Colony size and turbulent flow speed modulate the calcification response of the coral Pocillopora verrucosa to temperature

For poikilothermic organisms in aquatic environment, temperature strongly affects metabolism and modulates the extent to which it is mass transfer limited. The effects of temperature on metabolism are translated into organism performance depending on the organism size, morphology, and the flow regime to which they are exposed. Environmental forcing of metabolism is particularly germane to tropical reef corals, because they increasingly are exposed to upward temperature perturbations to which they display variable responses that remain incompletely understood. In this study, we tested the effects of colony size and seawater turbulence on the response of the common Indo-Pacific branching coral, Pocillopora verrucosa, to different seawater temperatures. Using whole-colony calcification as a response variable, 12 tanks (each 150 l) were used in two trials lasting 14 days to contrast the effects of seawater turbulence (two levels) and temperature (25.5 vs 29.5 degrees C) on colonies varying in size from similar to 4 to 13-cm diameter. Turbulence in the tanks was measured as the root mean square (rms) turbulent flow speed (q(rms)), which quantified the variation in speed of complex and non-linear flow, regardless of direction. Treatments contrasted low (q(rms) = 0.63 cm s(-1)) and high (q(rms) = 2.07 cm s(-1)) turbulence that were ecologically relevant for shallow coral reefs.

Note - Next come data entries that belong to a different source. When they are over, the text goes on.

Lemma sizes_checked (s : list Z) :
  Forall (fun d => 0 <= d < 2 ^ 63) s ->
  forallb int64_range s = true /\ existsb (fun d => d <? 0) s = false.
Proof.
  intros H. split.
  - apply forallb_forall. intros d Hin.
    rewrite Forall_forall in H. apply int64_range_spec.
    specialize (H d Hin). lia.
  - destruct (existsb (fun d => d <? 0) s) eqn:E; [|reflexivity].
    apply existsb_exists in E. destruct E as (d & Hin & Hd).
    rewrite Forall_forall in H. specialize (H d Hin).
    apply Z.ltb_lt in Hd. lia.
Qed.

(** A size is accepted exactly when its entries are machine integers that
    are not negative and its storage can be addressed. *)
Lemma check_size_ok (s : list Z) :
  check_size s = Ok tt <->
  Forall (fun d => 0 <= d < 2 ^ 63) s /\ 4 * prod_sizes s < 2 ^ 63.
Proof.
  unfold check_size. split.
  - destruct (forallb int64_range s) eqn:Er; cbn [negb]; [|discriminate].
    destruct (existsb (fun d => d <? 0) s) eqn:En; [discriminate|].
    destruct (storage_fits s) eqn:Es; cbn [negb]; [|discriminate].
    intros _. split; [|apply storage_fits_spec; exact Es].
    apply Forall_forall. intros d Hin.
    rewrite forallb_forall in Er.
    pose proof (proj1 (int64_range_spec d) (Er d Hin)) as Hr.
    assert (Hd : (d <? 0) = false).
    { destruct (d <? 0) eqn:E; [|reflexivity].
      assert (existsb (fun d => d <? 0) s = true)
        by (apply existsb_exists; exists d; auto).
      congruence. }
    apply Z.ltb_ge in Hd. lia.
  - intros [H Hs]. destruct (sizes_checked H) as [-> ->]. cbn [negb].
    rewrite (proj2 (storage_fits_spec s) Hs). reflexivity.
Qed.
(** * movie_db: the dataset-refresh pipeline, embedded and verified

    A shallow embedding of [src/movie_db/_movies.py], [_people.py],
    [_aka_titles.py], [viewings.py] and [utils/download_imdb_file.py].

    Conventions of the embedding:
    - a Python [str] is a [string]; each [ascii] stands for one character
      (a code point below 256);
    - [Optional[str]] is [option string], a parsed snapshot row
      ([List[Optional[str]]]) is a [list (option string)];
    - a Python exception is the [Raise] branch of [result];
    - a [dict] keyed by strings is a [gmap string _], a [set] of strings a
      [gset string]. *)

From Stdlib Require Import Ascii.
From stdpp Require Import base gmap sets list strings pretty.

Open Scope Z_scope.

(** ** Python prelude *)

Module Py.

(** The exceptions the modelled code can raise. *)
Inductive exn :=
| IndexError
| ValueError
| KeyError (key : string)
| URLError
| CalledProcessError
| ExtractionError
| OperationalError (msg : string)
| ProgrammingError
| OSError
| YAMLError
| TypeError
| ValidationError.

Inductive result (A : Type) :=
| Ok (a : A)
| Raise (e : exn).
Arguments Ok {A} a.
Arguments Raise {A} e.

#[global] Instance result_ret : MRet result := λ A a, Ok a.
#[global] Instance result_bind : MBind result := λ A B f r,
  match r with Ok a => f a | Raise e => Raise e end.

#[global] Instance exn_eq_dec : EqDecision exn.
Proof. solve_decision. Defined.

(** A snapshot row: [List[Optional[str]]]. *)
Abbreviation row := (list (option string)).
Definition groupRecords (records : list HistoricalRecord)
    : list (string * list HistoricalRecord) :=
  fold_left (fun groups record => addToGroup (groupKey record) record groups)
    records [].

(** [(r.soldPrice - r.boughtPrice) / r.boughtPrice * 100]; an absent
    price is [undefined], whose number is [NaN]. *)
Definition numberOf (o : option float) : float :=
  match o with Some x => x | None => nan end.

Definition marginOf (r : HistoricalRecord) : float :=
  ((numberOf (soldPrice r) - numberOf (boughtPrice r)) / numberOf (boughtPrice r) * 100)%float.

(** [r.boughtPrice && r.soldPrice && r.boughtPrice > 0] *)
Definition marginEligible (r : HistoricalRecord) : bool :=
  JS.truthyOptNum (boughtPrice r) && JS.truthyOptNum (soldPrice r)
  && PrimFloat.ltb 0 (numberOf (boughtPrice r)).

(** [margins.reduce((a, b) => a + b, 0) / margins.length] *)
Definition average (margins : list float) : float :=
  (fold_left PrimFloat.add margins 0 / JS.ofNat (List.length margins))%float.

Definition yearsOf (rs : list HistoricalRecord) : list string :=
  JS.uniq (flat_map (fun r => match year r with
                              | Some y => if JS.truthyStr y then [y] else []
                              | None => []
                              end) rs).

Definition aggregateGroup (g : string * list HistoricalRecord) : list AggregatedData :=
  let margins := map marginOf (filter marginEligible (snd g)) in
  match margins with
  | [] => []
  | _ => [mkAggregated (fst g) (List.length (snd g)) (average margins) (yearsOf (snd g))]
  end.

Definition byCount (a b : AggregatedData) : Z :=
  Z.of_nat (count b) - Z.of_nat (count a).

Definition aggregateData (records : list HistoricalRecord) : list AggregatedData :=
  JS.sortBy byCount (flat_map aggregateGroup (groupRecords records)).

(** ** Insight composer *)

Definition isExactMatch (target : TargetVehicle) (r : HistoricalRecord) : bool :=
  JS.lowerEq (brand r) (target_brand target) && JS.lowerEq (model r) (target_model target).

(** [txn.boughtPrice && txn.soldPrice] *)
Definition hasBothPrices (r : HistoricalRecord) : bool :=
  JS.truthyOptNum (boughtPrice r) && JS.truthyOptNum (soldPrice r).

(** The line computed in the body of [recentTxns.forEach]. *)
Definition lineText (txn : HistoricalRecord) : string :=
  let margin := marginOf txn in
  let dateStr := if JS.truthyOptStr (date txn) then "Date: " ++ JS.show (date txn)
                 else "Date: N/A" in
  let modelStr := JS.show (brand txn) ++ " " ++ JS.show (model txn) in
  let variantStr := if JS.truthyOptStr (variant txn) then " " ++ JS.show (variant txn)
                    else "" in
  let yearStr := if JS.truthyOptStr (year txn) then " (" ++ JS.show (year txn) ++ ")"
                 else "" in
  (* Format prices in Lakhs *)
  let buyLakhs := JS.toFixed (numberOf (boughtPrice txn) / 100000)%float 2 in
  let sellLakhs := JS.toFixed (numberOf (soldPrice txn) / 100000)%float 2 in
  "- " ++ dateStr ++ " | " ++ modelStr ++ variantStr ++ yearStr
    ++ " | Bought: ₹" ++ buyLakhs ++ "L | Sold: ₹" ++ sellLakhs
    ++ "L | Margin: " ++ JS.toFixed margin 1 ++ "%".

(** The body of [recentTxns.forEach]: the line is pushed only under the
    guard [txn.boughtPrice && txn.soldPrice]. *)
Definition transactionLine (txn : HistoricalRecord) : list string :=
  if hasBothPrices txn then [lineText txn] else [].

Definition priorityHeader (targetCar : TargetVehicle) : string :=
  "*** PRIORITY: YOUR PAST TRANSACTIONS FOR " ++ JS.toUpperCase (target_brand targetCar)
    ++ " " ++ JS.toUpperCase (target_model targetCar) ++ " ***".

Definition exactMargins (exactMatches : list HistoricalRecord) : list float :=
  map marginOf (filter hasBothPrices exactMatches).

Definition averageLine (margins : list float) : string :=
  "AVERAGE MARGIN for this model: " ++ JS.toFixed (average margins) 1 ++ "% over "
    ++ JS.showNat (List.length margins) ++ " transactions.".

Definition noExactLine (targetCar : TargetVehicle) : string :=
  "No exact past transactions for " ++ target_brand targetCar ++ " "
    ++ target_model targetCar ++ ".".

Definition contextLine (allRecords : list HistoricalRecord) : string :=
  String JS.LF "Database Context: " ++ JS.showNat (List.length allRecords)
    ++ " total records.".

Definition brandMatchesOf (targetCar : TargetVehicle) (aggregated : list AggregatedData)
    : list AggregatedData :=
  filter (fun a => JS.includes (JS.toLowerCase (brandModel a))
                     (JS.toLowerCase (target_brand targetCar))) aggregated.

(** The counts are array lengths; their sum is kept as a natural number
    and turned into a number where it is divided by or printed. *)
Definition totalCount (brandMatches : list AggregatedData) : nat :=
  fold_left (fun sum a => (sum + count a)%nat) brandMatches O.

Definition totalMarginOf (brandMatches : list AggregatedData) : float :=
  fold_left (fun sum a => (sum + avgMargin a * JS.ofNat (count a))%float) brandMatches 0%float.

(** The [insights] array and [marginData] built after the two early
    returns, from the parsed ledger. *)
Definition compose (allRecords : list HistoricalRecord) (targetCar : TargetVehicle)
    : list string * option MarginData :=
  let relevantRecords := smartFilter allRecords targetCar 50 in
  let aggregated := aggregateData relevantRecords in
  let exactMatches := filter (isExactMatch targetCar) relevantRecords in
  let '(lines, marginData) :=
    match exactMatches with
    | _ :: _ =>
        let recentTxns := JS.slice0 exactMatches 5 in
        let lines := (priorityHeader targetCar :: flat_map transactionLine recentTxns)%list in
        let margins := exactMargins exactMatches in
        match margins with
        | _ :: _ =>
            ((lines ++ [averageLine margins])%list,
             Some (mkMargin (average margins)
                     (JS.showNat (List.length margins) ++ " similar "
                        ++ target_brand targetCar ++ " " ++ target_model targetCar
                        ++ " transactions")))
        | [] => (lines, None)
        end
    | [] =>
        let brandMatches := brandMatchesOf targetCar aggregated in
        match brandMatches with
        | _ :: _ =>
            ([noExactLine targetCar],
             Some (mkMargin (totalMarginOf brandMatches / JS.ofNat (totalCount brandMatches))%float
                     (JS.showNat (totalCount brandMatches) ++ " " ++ target_brand targetCar
                        ++ " transactions (brand average)")))
        | [] => ([noExactLine targetCar], None)
        end
    end in
  ((lines ++ [contextLine allRecords])%list, marginData).
(** * BrainBang to Brainfuck compiler: model and properties

    A shallow embedding of [src/compilers/brainbang_compiler.py]
    (class [BrainBangCompiler]) and the proofs of its specified properties.

    Conventions of the embedding.
    - A Python [str] is the list of its code points ([pystr = list N]);
      [ord] is the identity on a code point.
    - [self.output] is the Python list of appended pieces, joined by
      [''.join] at the end of [compile].
    - [self.loop_stack] is kept with its top at the head of the list:
      [append] is cons, [loop_stack[-1]] is the head, [pop()] is the tail.
      [bottom_to_top] gives the frames in Python's list order.
    - An exception is a value of [error], one constructor per [raise] site;
      a method that can raise returns a [result].
    - The classification of characters at or above U+0080 ([str.isspace],
      [str.isdigit], the digit value read by [int]) belongs to the Python
      runtime and is a parameter, [unicode_tables]; below U+0080 it is
      written out.
    - The runtime is a 64-bit CPython 3.11 or later with its defaults:
      [int] refuses a string of more than 4300 digits, and [s * n] raises
      [OverflowError] when [n] exceeds [sys.maxsize].  Running out of
      memory is not modelled. *)

From Stdlib Require Import Ascii String.
From Stdlib Require Import List NArith ZArith Bool Lia Sorted.
Import ListNotations.
Local Open Scope N_scope.

(* ================================================================== *)
(** ** Python strings *)

(** A character is its code point, a string the list of its characters. *)
Abbreviation char := N (only parsing).
Abbreviation pystr := (list N) (only parsing).

(** A string literal of the source, given by its ASCII text. *)
Fixpoint py (s : string) : pystr :=
  match s with
  | EmptyString => []
  | String a s' => N_of_ascii a :: py s'
  end.

(** The double quote character, U+0022. *)
Definition dquote : pystr := [34].

Fixpoint str_eqb (a b : pystr) : bool :=
  match a, b with
  | [], [] => true
  | x :: a', y :: b' => (x =? y) && str_eqb a' b'
  | _, _ => false
  end.

(** [s.startswith(prefix)] *)
Fixpoint startswith (s prefix : pystr) {struct prefix} : bool :=
  match prefix with
  | [] => true
  | p :: prefix' =>
      match s with
      | c :: s' => (c =? p) && startswith s' prefix'
      | [] => false
      end
  end.

(** [s.endswith(suffix)] *)
Definition endswith (s suffix : pystr) : bool :=
  startswith (rev s) (rev suffix).

(** [not s] *)
Definition is_empty (s : pystr) : bool :=
  match s with [] => true | _ :: _ => false end.

(** [s * n] for a count that fits an index; [str_repeat] below adds the
    error of a count that does not. *)
Definition str_mul (s : pystr) (n : N) : pystr :=
  concat (repeat s (N.to_nat n)).

(** [s.find(sub)], [None] standing for -1; [sub in s] is [find s sub <> None]
    and [s.index(sub)] is the index found. *)
Fixpoint find (s sub : pystr) : option nat :=
  if startswith s sub then Some O
  else match s with
       | [] => None
       | _ :: s' => option_map S (find s' sub)
       end.

(** [s.split('\n')] *)
Fixpoint split_newline (s : pystr) : list pystr :=
  match s with
  | [] => [[]]
  | c :: s' =>
      if c =? 10 then [] :: split_newline s'
      else match split_newline s' with
           | l :: ls => (c :: l) :: ls
           | [] => [[c]]
           end
  end.

Fixpoint dropwhile (p : char -> bool) (s : pystr) : pystr :=
  match s with
  | [] => []
  | c :: s' => if p c then dropwhile p s' else s
  end.

(** [sys.get_int_max_str_digits()], at its default. *)
Definition int_max_str_digits : N := 4300.

(** [sys.maxsize] of a 64-bit build. *)
Definition maxsize : N := 9223372036854775807.
Lemma route_leaves_no_file_after_upstream_call_witness :
  fs (post_generate_confluence (upstream_fails (new_Error (lit "socket hang up")))
        (multipart [prop "pageToBeCreatedTitle" (str "Service X");
                    prop "wikiSpaceKey" (str "ENG")]
                   [sample_file "files" "notes.txt" 1700000000000;
                    sample_file "commFiles" "mail.eml" 1700000000001])
        empty_world) = ∅.
Proof.
  apply (route_leaves_no_file_after_upstream_call
           (upstream_fails (new_Error (lit "socket hang up")))
           (str "multipart/form-data; boundary=x")
           (JObj [prop "pageToBeCreatedTitle" (str "Service X");
                  prop "wikiSpaceKey" (str "ENG")])
           [sample_file "files" "notes.txt" 1700000000000;
            sample_file "commFiles" "mail.eml" 1700000000001]
           empty_world).
  - repeat constructor; by_filter.
  - by repeat split.
  - intros p _. apply not_elem_of_empty.
Defined.

(** End to end, for a multipart request whose parts are all allowed but
    whose body fails validation: the response is a 400, no upstream call
    is made, and every file the request stored is still in the store. *)
Theorem route_validation_exit_keeps_every_file env ct b parts w :
  Forall allowed (filter (fun p => in_originalname p <> []) parts) ->
  ~ validated {| content_type := ct; body := b;
                 files := Some (map store_file
                       (filter (fun p => in_originalname p <> []) parts)) |} ->
  let w' := post_generate_confluence env
              {| inc_content_type := ct; inc_body := b; inc_file_parts := Some parts |} w in
  fs w' = list_to_set (map stored_path (filter (fun p => in_originalname p <> []) parts)) ∪ fs w /\
  outbound_calls w' = outbound_calls w /\
  exists body400, responses w' = responses w ++ [{| status := 400; json_body := Some body400 |}].
Proof.
  change (filter (fun p => in_originalname p <> []) parts) with (named_parts parts).
  intros Hall Hnv w'. subst w'.
  unfold post_generate_confluence, upload_any; simpl. unfold bind.
  rewrite (upload_parts_accept _ _ _ Hall); simpl.
  rewrite handler_fs, handler_outbound.
  rewrite !decide_False by done.
  rewrite write_all_fs_eq, write_all_calls, app_nil_r.
  split; [done |]. split; [done |].
  destruct (handler_not_validated env _ (write_all (named_parts parts) w) Hnv)
    as (b400 & ->).
  exists b400. by rewrite responses_emit, write_all_responses.
Qed.

Lemma route_validation_exit_keeps_every_file_witness :
  fs (post_generate_confluence (upstream_ok JNull) scenario_B empty_world) =
    list_to_set [lit "uploads/1700000000000-design.pdf"] ∪ ∅.
Proof.
  apply (route_validation_exit_keeps_every_file (upstream_ok JNull)
           (str "multipart/form-data; boundary=x")
           (JObj [prop "pageToBeCreatedTitle" (str "Service X")])
           [sample_file "tddIrdFiles" "design.pdf" 1700000000000] empty_world).
  - repeat constructor; by_filter.
  - intros (_ & _ & Hk). discriminate.
Defined.

(** ** The test endpoint *)

Lemma write_all_unlink_count parts : forall w x,
  unlink_count x (write_all parts w) = unlink_count x w.
Proof.
  induction parts as [|p parts IH]; intros w x; [done |].
  unfold write_all in *; simpl. rewrite IH.
  unfold write_file. rewrite unlink_count_emit. unfold unlink_count; simpl. lia.
Qed.

(** [POST /test-request] never cleans up: when the intake accepts the
    parts, every file it stored is still in the store after the echo,
    no unlink has been attempted and no upstream call made. The echo
    lists the files in arrival order. *)
Theorem test_request_leaves_uploads env url headers ct b parts w :
  Forall allowed (filter (fun p => in_originalname p <> []) parts) ->
  let w' := post_test_request env url headers
              {| inc_content_type := ct; inc_body := b; inc_file_parts := Some parts |} w in
  fs w' = list_to_set (map stored_path (filter (fun p => in_originalname p <> []) parts)) ∪ fs w /\
  (forall x, unlink_count x w' = unlink_count x w) /\
  outbound_calls w' = outbound_calls w /\
  exists echo,
    responses w' = responses w ++ [{| status := 200; json_body := Some echo |}] /\
    get echo "body" = b /\
    get echo "files" =
      JArr (map (fun p => file_summary (store_file p))
            (filter (fun p => in_originalname p <> []) parts)).
Proof.
  change (filter (fun p => in_originalname p <> []) parts) with (named_parts parts).
  intros Hall w'. subst w'.
  unfold post_test_request, upload_any; simpl. unfold bind.
  rewrite (upload_parts_accept _ _ _ Hall); simpl.
  unfold test_request; simpl.
  rewrite write_all_fs_eq, outbound_calls_emit, responses_emit, app_nil_r.
  rewrite write_all_calls, write_all_responses.
  split; [done |]. split.
  - intros x. rewrite unlink_count_emit, write_all_unlink_count; simpl. lia.
  - split; [done |]. eexists. split; [done |]. split; [done |].
    simpl. by rewrite map_map.
Qed.

Lemma test_request_leaves_uploads_witness :
  fs (post_test_request (upstream_ok JNull) (str "/test-request") (JObj [])
        (multipart [] [sample_file "files" "notes.txt" 1700000000000]) empty_world) =
    list_to_set [lit "uploads/1700000000000-notes.txt"] ∪ ∅.
Proof.
  apply (test_request_leaves_uploads (upstream_ok JNull) (str "/test-request") (JObj [])
           (str "multipart/form-data; boundary=x") (JObj [])
           [sample_file "files" "notes.txt" 1700000000000] empty_world).
  repeat constructor; by_filter.
Defined.

(** ** The earlier revision (server.js) *)

Lemma cleanup_strict_eq l w : cleanup_strict (Some l) w = unlink_each_strict l w.
Proof. by destruct l. Qed.
(** * mdns client: query/response correlation (client.go)

    A shallow embedding of the mDNS query client: the in-progress entry
    table with its shared, mutable [ServiceEntry] objects, the record
    merge performed by [query], default handling in [QueryContext] and the
    socket set-up done by [newClient].

    Pointers to [ServiceEntry] are addresses into a heap; the Go map
    [map[string]*ServiceEntry] is a finite map from names to addresses, so
    that two keys bound to one address share one object. *)

From Stdlib Require Import ZArith String List Lia Permutation.
From stdpp Require Import base gmap strings list.

Local Open Scope string_scope.

(** ** Values of package net *)

(** [net.IP] is a byte slice; the nil slice is the empty list. *)
Definition IP := list Z.

(** [net.IPAddr]. *)
Record IPAddr := mkIPAddr { ipaddr_IP : IP; ipaddr_Zone : string }.

(** [net.UDPAddr]. *)
Record UDPAddr := mkUDPAddr { udp_IP : IP; udp_Port : Z; udp_Zone : string }.

Definition IPv4len : nat := 4.
Definition IPv6len : nat := 16.

(** Byte [i] of an address (0 outside the slice, never read there). *)
Definition byte_at (ip : IP) (i : nat) : Z := nth i ip 0%Z.

Definition isZeros (p : list Z) : bool := forallb (Z.eqb 0) p.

The effects of turbulent flow speed and temperature on calcification (mg day(-1)) differed among colony sizes: at 25.5 degrees C, calcification increased with tissue surface area at a slower rate under high, compared to low turbulent flow speeds; at low turbulent flow speeds, calcification increased with tissue surface area more slowly at 29.5 versus 25.5 degrees C. These results show that the response of branching corals to temperatures depends on colony size and turbulent flow speed. This outcome suggests that spatial heterogeneity in turbulent flow regimes across a coral reef may provide opportunities for branching corals to exploit colony size to modulate susceptibility to rising temperature.